The alternative: roast your own brand in-house
For years, the only way to put your name on a bag without renting a roaster's margin was to build a full roasting operation — gas lines, ventilation, ductwork, a trained roaster, weeks of construction. That's why most cafés never did it. Private label was the path of least resistance.
The Bellwether Shop Roaster changes that math. It's the only electric, ventless, automatic commercial coffee roaster — named SCA Best New Product of 2024. It plugs into a standard 220V / 30-amp outlet, with no gas, no venting, and no construction. An internal afterburner handles the smoke, so it can sit in a customer-facing space. You load green coffee, pick a profile, press start. Roughly two minutes of labor per roast, and you can train an operator in under 20 minutes.
Doug at 1951 Coffee confirmed both halves of that: after switching, "Now, we're paying closer to $4 or $5 per pound" — and on the learning curve, "We can teach someone in 20 minutes how to use the machine and roast. It really is that simple."
The capacity scales with you. A single batch is 1.5 kg (3.3 lb) on demand; a standard 8-hour day yields 15–20 kg (33–44 lb); with the Continuous Roasting upgrade and autoloader, 80+ kg (176+ lb) per day. Tiffany at Tiabi Coffee & Waffle in Las Vegas: "The continuous roasting is a game changer. We can literally just load it, and it just goes."
Private label vs. roasting in-house: the numbers
| Cost per pound | ~$9–$20+ roasted | A 24 lb bag of green ≈ $140 vs ~$280 roasted |
|---|---|---|
| Who keeps the 67% margin | The roaster | You |
| Freshness | Days-to-weeks old on arrival | Roasted on demand, same week |
| Control over the cup | Their schedule, their spec | Your profile, your timing |
| Minimums / lead times | Yes | None — roast what you need |
| Upfront cost | Low | $22,000 (Shop Roaster); $27,000 with Continuous Roasting |
The per-pound gap is the whole story. A 24 lb bag of green coffee runs about $140 (≈$5.83/lb), while roasted wholesale runs about $75 per 5 lb bag (≈$15/lb) — more than double per pound. Most operators save up to 50% on coffee costs — $1,000–$5,000/month — with payback in as little as 6 months and break-even at roughly 25 lb/week.

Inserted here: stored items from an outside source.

(** * Bar-trace calculation and axis-reference geometry of plotly.js

    A shallow embedding of

    - [src/traces/bar/calc.js]: the [calc] step that turns a bar trace
      into its calculated data, and
    - [test/jasmine/assets/domain_ref/components.js]: the helpers that
      predict where shapes, annotations and images referring to an axis
      range, an axis domain or the paper are drawn.

    JavaScript doubles are idealised as exact rationals ([Q]); the values
    [undefined] and [NaN] are kept apart from them.  Thrown exceptions are
    the [Throw] results of a small error monad. *)

From Stdlib Require Import List String Ascii Bool Arith Lia QArith Qabs.
Import ListNotations.

Open Scope string_scope.

(** ** Results of code that may throw *)

Inductive exn : Type :=
| Thrown (msg : string)            (* [throw 'some text'] *)
| UnknownAxis (name : string)      (* an axis that the plot does not have *)
| InvalidReference (ref : string). (* a reference string that cannot be classified *)

Inductive result (A : Type) : Type :=
| Ok (a : A)
| Throw (e : exn).

Arguments Ok {A} a.
Arguments Throw {A} e.

Definition bind {A B : Type} (m : result A) (k : A -> result B) : result B :=
  match m with
  | Ok a => k a
  | Throw e => Throw e
  end.

Declare Scope js_scope.
Delimit Scope js_scope with js.
Notation "x <- m ;; k" := (bind m (fun x => k))
  (at level 61, m at next level, right associativity) : js_scope.

(** ** [src/traces/bar/calc.js] *)

Module BarCalc.

(** The JavaScript values a trace attribute can hold. *)
#[warnings="-register-all"]
Inductive value : Type :=
| VUndefined
| VNull
| VBool (b : bool)
| VNaN
| VNum (q : Q)
| VStr (s : string)
| VArr (items : list value).

(** ToBoolean: [undefined], [null], [false], [0], [NaN] and [''] are
    falsy, everything else (arrays included) is truthy. *)
Definition truthy (v : value) : bool :=
  match v with
  | VUndefined | VNull | VNaN => false
  | VBool b => b
  | VNum q => negb (Qeq_bool q 0)
  | VStr s => negb (s =? "")
  | VArr _ => true
  end.

(** [a || b] *)
Definition js_or (a b : value) : value := if truthy a then a else b.

(** [v === 0] *)
Definition is_zero (v : value) : bool :=
  match v with
  | VNum q => Qeq_bool q 0
  | _ => false
  end.

(** [v === 'h'] and the like. *)
Definition is_str (v : value) (lit : string) : bool :=
  match v with
  | VStr s => s =? lit
  | _ => false
  end.

Record marker_line : Type := { line_color : value }.

Record marker_attrs : Type :=
  { color : value;
    line : option marker_line }.

(** The attributes of a trace that [calc] reads. *)
Record trace : Type :=
  { xaxis : option string;
    yaxis : option string;
    base : value;
    orientation : value;
    ids : option (list value);
    x : list value;
    y : list value;
    marker : option marker_attrs }.

(** One element of the calculated data: [{p: .., s: ..}], the [id] when
    the trace has ids, and whatever the later steps attach. *)
Record cdrecord : Type :=
  { p : value;
    s : value;
    id : option string;
    extra : list (string * value) }.

(** The options object handed to the colorscale step. *)
Record colorscale_opts : Type :=
  { vals : value;
    containerStr : string;
    cLetter : string }.

(** [trace.xaxis || 'x'] *)
Definition or_default (attr : option string) (dflt : string) : string :=
  match attr with
  | Some a => if a =? "" then dflt else a
  | None => dflt
  end.

(** [trace.marker.color] and [trace.marker.line.color] *)
Definition marker_color (t : trace) : value :=
  match marker t with
  | Some m => color m
  | None => VUndefined
  end.

Definition marker_line_color (t : trace) : value :=
  match marker t with
  | Some {| line := Some l |} => line_color l
  | _ => VUndefined
  end.

(** [var msUTC = !!(trace.base || trace.base === 0);] *)
Definition msUTC (t : trace) : bool :=
  truthy (js_or (base t) (VBool (is_zero (base t)))).

(** [arr[i]]: reading past the end of an array gives [undefined]. *)
Definition at_index (arr : list value) (i : nat) : value :=
  nth i arr VUndefined.

Section Calc.

(** The collaborators of [calc], none of which is defined in calc.js:
    the graph div and its axes, the axes' data coercion, the colorscale
    step (which writes to the trace), the two steps that decorate the
    calculated data, and the [String] conversion. *)
Variable gd : Type.
Variable axis : Type.
Variable getFromId : gd -> string -> option axis.
Variable makeCalcdata : axis -> trace -> string -> bool -> list value.
Variable hasColorscale : trace -> string -> bool.
Variable colorscaleCalc : gd -> trace -> colorscale_opts -> trace.
Variable arraysToCalcdata : list cdrecord -> trace -> list cdrecord.
Variable calcSelection : list cdrecord -> trace -> list cdrecord.
Variable String_ : value -> string.

(** [a.makeCalcdata(trace, letter, msUTC)] on the result of
    [Axes.getFromId]: a missing axis has no such method. *)
Definition call_makeCalcdata (a : option axis) (axid : string) (t : trace)
    (letter : string) (flag : bool) : result (list value) :=
  match a with
  | Some a => Ok (makeCalcdata a t letter flag)
  | None => Throw (UnknownAxis axid)
  end.

(** Lines 18-30: the pair [(size, pos)]. *)
Definition size_pos (g : gd) (t : trace) : result (list value * list value) :=
  let xid := or_default (xaxis t) "x" in
  let yid := or_default (yaxis t) "y" in
  let xa := getFromId g xid in
  let ya := getFromId g yid in
  let msUTC := msUTC t in
  if is_str (orientation t) "h"
  then (size <- call_makeCalcdata xa xid t "x" msUTC ;;
        pos <- call_makeCalcdata ya yid t "y" msUTC ;;
        Ok (size, pos))%js
  else (size <- call_makeCalcdata ya yid t "y" msUTC ;;
        pos <- call_makeCalcdata xa xid t "x" msUTC ;;
        Ok (size, pos))%js.

(** The body of the loop at lines 37-43 for index [i]. *)
Definition cd_at (t : trace) (pos_ size_ : list value) (i : nat) : cdrecord :=
  {| p := at_index pos_ i;
     s := at_index size_ i;
     id := match ids t with
           | Some l => Some (String_ (at_index l i))
           | None => None
           end;
     extra := [] |}.

(** Lines 33-43: [cd[i]] for [i = 0 .. serieslen - 1]. *)
Definition make_cd (t : trace) (pos_ size_ : list value) : list cdrecord :=
  let serieslen := Nat.min (List.length pos_) (List.length size_) in
  map (cd_at t pos_ size_) (seq 0 serieslen).
(** X16. A login that redirects to the dashboard was made with the name of an
    account and a password accepted against that account's stored hash, and
    the session then holds that account's key: no other login changes the
    session. *)
Theorem login_sound (app : App) (session : option nat)
  (p : LoginForm.post) (resp : AuthResponse) (session' : option nat) :
  login check_password_hash app session (Post p) = (resp, session') ->
  (exists u n w,
      LoginForm.username p = Some n /\ LoginForm.password p = Some w
      /\ In u (user_table app) /\ User.username u = n
      /\ check_password_hash (User.password_hash u) w = true
      /\ resp = AuthRedirect "dashboard" (Some "Welcome back!")
      /\ session' = Some (User.id u))
  \/ (session' = session
      /\ exists errs flash, resp = AuthRender "login.html" errs flash).
Proof.
  unfold login, LoginForm.validate, LoginForm.check.
  destruct (LoginForm.csrf_ok p);
    destruct (LoginForm.username p) as [n|];
    destruct (LoginForm.password p) as [w|];
    try destruct (data_required n); try destruct (data_required w);
    try (intros H; inversion H; right; split; [reflexivity|];
         do 2 eexists; reflexivity).
  destruct (find _ (user_table app)) as [u|] eqn:F.
  - destruct (check_password_hash (User.password_hash u) w) eqn:C;
      intros H; inversion H; subst.
    + left. apply find_some in F. destruct F as [Hin Hn].
      apply String.eqb_eq in Hn.
      exists u, n, w. repeat split; auto.
    + right. split; [reflexivity|]. do 2 eexists. reflexivity.
  - intros H. inversion H. right. split; [reflexivity|].
    do 2 eexists. reflexivity.
Qed.
(** * unistore: internal-key codec, snapshot registry, quota eviction, store bootstrap

    A shallow embedding of
      - rocksdb/types.go        (ValueType, Comparator.CompareInternalKey, InternalKey)
      - raftstore snapshot manager (SnapManager: registry, ListIdleSnap,
        deleteOldIdleSnaps, DeleteSnapshot, SnapManagerBuilder.Build)
      - raftstore bootstrap     (BootstrapStore, as exercised by bootstrap_test.go)
    together with the properties the specification states about them.

    Conventions.  Go's fixed-width integers are [Z] with the wrap-around written
    out; [[]byte] is [list byte]; Go's [map] is stdpp's [gmap]; a Go function
    that can panic or return an error returns [option] or [Result]. *)

From Stdlib Require Import ZArith Lia List Ascii String Sorting.Sorted Permutation.
From Stdlib Require Strings.Byte.
From stdpp Require Import base option list gmap strings pretty.

Local Open Scope Z_scope.

(** ** Machine integers *)

Module GoInt.

Definition two64 : Z := 2 ^ 64.
Definition MaxUint64 : Z := two64 - 1.

(** Truncation of a mathematical integer to [uint64]. *)
Definition u64 (z : Z) : Z := z mod two64.

(** [uint64(x)] for [x : int64]: two's complement reinterpretation. *)
Definition uint64_of_int64 (x : Z) : Z := x mod two64.

(** The conversion [byte(v)] of an unsigned integer. *)
Definition Z_to_byte (v : Z) : Byte.byte :=
  match Byte.of_N (Z.to_N (v mod 256)) with
  | Some b => b
  | None => Byte.x00
  end.

(** The conversion [uint64(b)] of a byte. *)
Definition byte_to_Z (b : Byte.byte) : Z := Z.of_N (Byte.to_N b).

End GoInt.
Import GoInt.

(** ** encoding/binary: the fixed 64-bit codecs *)

Module Binary.

Inductive ByteOrder := LittleEndian | BigEndian.

(** [b[0] | b[1]<<8 | b[2]<<16 | ...] *)
Fixpoint le_decode (b : list Byte.byte) : Z :=
  match b with
  | [] => 0
  | x :: t => Z.lor (byte_to_Z x) (Z.shiftl (le_decode t) 8)
  end.

(** [b[0] = byte(v); b[1] = byte(v >> 8); ...] for [n] bytes. *)
Fixpoint le_encode (n : nat) (v : Z) : list Byte.byte :=
  match n with
  | O => []
  | S n' => Z_to_byte v :: le_encode n' (Z.shiftr v 8)
  end.
(** * Live-session meeting rooms: authorization, status updates and Agora tokens

    A shallow embedding of the server actions [createMeetingRoom],
    [getMeetingRoom], [updateSessionStatus] and [generateAgoraToken], and the
    properties of the session-to-room core checked against them.

    The actions are asynchronous TypeScript functions that read the request's
    authentication session, the [liveSession] table, the process environment
    and the wall clock, and that finish by returning a value, by throwing an
    [Error] or by redirecting.  They are embedded as state-passing functions
    over a [World] whose result is an [Outcome]. *)

From Stdlib Require Import ZArith String.
From stdpp Require Import base option gmap strings pretty.
From Stdlib Require Import Ascii.
From stdpp Require Import sorting.

Local Open Scope Z_scope.
Local Open Scope string_scope.

(** ** Data model *)

(** Modelled from the spec: the Prisma schema that declares the status column
    of [liveSession] is not among the sources; the data model of the spec
    lists the three values below. *)
Inductive SessionStatus : Type :=
  | scheduled
  | in_progress
  | completed.

#[global] Instance SessionStatus_eq_dec : EqDecision SessionStatus.
Proof. solve_decision. Defined.

(** The parameter type ["in_progress" | "completed"] of [updateSessionStatus]. *)
Inductive TargetStatus : Type :=
  | to_in_progress
  | to_completed.

#[global] Instance TargetStatus_eq_dec : EqDecision TargetStatus.
Proof. solve_decision. Defined.

Definition status_of (t : TargetStatus) : SessionStatus :=
  match t with
  | to_in_progress => in_progress
  | to_completed => completed
  end.

(** Position of a status along scheduled -> in_progress -> completed. *)
Definition status_rank (s : SessionStatus) : Z :=
  match s with
  | scheduled => 0
  | in_progress => 1
  | completed => 2
  end.

(** A user row as far as the actions read it; [name] may be null. *)
Record User : Type := mkUser {
  user_name : option string
}.

(** The [teacher] relation with its [user] included. *)
Record Teacher : Type := mkTeacher {
  userId : string;
  user : User
}.

(** A [liveSession] row with the relations the queries include.  Dates are
    milliseconds since the epoch; a nullable column is an [option]. *)
Record LiveSession : Type := mkLiveSession {
  id : string;
  teacherId : string;
  teacher : Teacher;
  studentId : option string;
  student : option User;
  title : option string;
  scheduledAt : Z;
  duration : Z;
  status : SessionStatus;
  actualStartTime : option Z;
  actualEndTime : option Z
}.

(** What [auth.api.getSession] resolves to when somebody is signed in. *)
Record AuthSession : Type := mkAuthSession {
  auth_user_id : string
}.

(** [RtcRole] of the package agora-access-token. *)
Inductive RtcRole : Type :=
  | PUBLISHER
  | SUBSCRIBER.

(** The package agora-access-token is an external dependency.  Its token
    builder is taken as given: from the application id, the application
    certificate, the channel name, the account, the role and the privilege
    expiry in seconds, and from whatever it draws by itself (a random salt),
    it produces a token, or throws ([None]). *)
Record AgoraAccessToken : Type := mkAgoraAccessToken {
  buildTokenWithAccount :
    string -> string -> string -> string -> RtcRole -> Z -> Z -> option string
}.

(** Everything the actions can observe or change. *)
Record World : Type := mkWorld {
  db : gmap string LiveSession;        (* the liveSession table, by id *)
  auth : option AuthSession;           (* the session of the current request *)
  process_env : gmap string string;    (* process.env *)
  clock : Z;                           (* Date.now(), in milliseconds *)
  entropy : Z;                         (* what an external library draws by itself *)
  agora_module : option AgoraAccessToken (* import('agora-access-token') *)
}.

Definition with_db (w : World) (d : gmap string LiveSession) : World :=
  {| db := d; auth := auth w; process_env := process_env w;
     clock := clock w; entropy := entropy w; agora_module := agora_module w |}.

(** ** Outcomes and the action monad *)

Inductive Outcome (A : Type) : Type :=
  | Ok (a : A)
  | Throw (message : string)
  | Redirect (path : string).

Arguments Ok {A} a.
Arguments Throw {A} message.
Arguments Redirect {A} path.

Definition Action (A : Type) : Type := World -> Outcome A * World.

Definition ret {A} (a : A) : Action A := fun w => (Ok a, w).

Definition bind {A B} (m : Action A) (k : A -> Action B) : Action B :=
  fun w =>
    match m w with
    | (Ok a, w') => k a w'
    | (Throw e, w') => (Throw e, w')
    | (Redirect p, w') => (Redirect p, w')
    end.

Definition throw {A} (message : string) : Action A := fun w => (Throw message, w).

(** [redirect] of next/navigation never returns to its caller. *)
Definition redirect {A} (path : string) : Action A := fun w => (Redirect path, w).

(** [try { body } catch (error) { handler }]: only thrown errors are modelled
    as caught, which is all the one use below needs. *)
Definition try_catch {A} (body : Action A) (handler : string -> Action A) : Action A :=
  fun w =>
    match body w with
    | (Throw e, w') => handler e w'
    | r => r
    end.

Declare Scope action_scope.
Delimit Scope action_scope with action.
Notation "x <- m ;; k" := (bind m (fun x => k))
  (at level 100, m at next level, right associativity) : action_scope.
Notation "m ;;; k" := (bind m (fun _ => k))
  (at level 100, right associativity) : action_scope.
Local Open Scope action_scope.

(** ** The collaborators *)

(** [auth.api.getSession({ headers })]. *)
Definition getSession : Action (option AuthSession) := fun w => (Ok (auth w), w).

(** [session?.user?.id]: undefined when there is no session. *)
Definition session_user_id (s : option AuthSession) : option string :=
  auth_user_id <$> s.

(** JavaScript truthiness of a [string | undefined]. *)
Definition truthy (s : option string) : bool :=
  match s with
  | Some v => negb (bool_decide (v = ""))
  | None => false
  end.

(** [prisma.liveSession.findUnique({ where: { id } })]. *)
Definition findUnique (sessionId : string) : Action (option LiveSession) :=
  fun w => (Ok (db w !! sessionId), w).

(** The [data] of an update: a field that is absent is left as it is. *)
Record UpdateData : Type := mkUpdateData {
  data_status : option SessionStatus;
  data_actualStartTime : option Z;
  data_actualEndTime : option Z
}.

Definition apply_data (d : UpdateData) (r : LiveSession) : LiveSession :=
  {| id := id r;
     teacherId := teacherId r;
     teacher := teacher r;
     studentId := studentId r;
     student := student r;
     title := title r;
     scheduledAt := scheduledAt r;
     duration := duration r;
     status := default (status r) (data_status d);
     actualStartTime :=
       match data_actualStartTime d with
       | Some t => Some t
       | None => actualStartTime r
       end;
     actualEndTime :=
       match data_actualEndTime d with
       | Some t => Some t
       | None => actualEndTime r
       end |}.

(** [prisma.liveSession.update({ where: { id }, data })]: rejects when no row
    has that id. *)
Definition update (sessionId : string) (d : UpdateData) : Action LiveSession :=
  fun w =>
    match db w !! sessionId with
    | Some r => (Ok (apply_data d r), with_db w (<[sessionId := apply_data d r]> (db w)))
    | None => (Throw "Record to update not found.", w)
    end.

(** [Date.now()]. *)
Definition Date_now : Action Z := fun w => (Ok (clock w), w).

(** [process.env.NAME]. *)
Definition env_var (name : string) : Action (option string) :=
  fun w => (Ok (process_env w !! name), w).

(** [revalidatePath] only invalidates a page cache, which is outside the
    world modelled here. *)
Definition revalidatePath (path : string) : Action unit := ret tt.

(** [a || b] on a [string | null] with a string default. *)
Definition or_default (s : option string) (d : string) : string :=
  if truthy s then default d s else d.

(** ** createMeetingRoom *)

Record MeetingData : Type := mkMeetingData {
  md_roomId : string;
  md_sessionId : string;
  md_teacherId : string;
  md_studentId : option string;
  md_scheduledStart : Z;
  md_provider : string;
  md_status : string
}.

Definition no_data : UpdateData :=
  {| data_status := None; data_actualStartTime := None; data_actualEndTime := None |}.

Tony at Function Coffee Co. landed in that range: "Roasting in-house with the Bellwether has really unlocked a lot of margin for us because we're saving 40, 50% on what we would have otherwise spent, had we gone with third party beans for our cafe."
When private label still makes sense
Private label isn't always the wrong call. If you sell very low coffee volume, plan to test a retail line before committing, or genuinely never want to touch roasting, outsourcing can be a reasonable bridge. The honest test is volume and time horizon: if you're moving even 25+ lb a week and plan to keep selling coffee for years, the math almost always favors owning the roast.
As Liam at High Grade Coffee in London put it: "Every coffee shop should eventually become its own roaster. It's the best way to control your margins. The coffee is one of the biggest costs in your cup."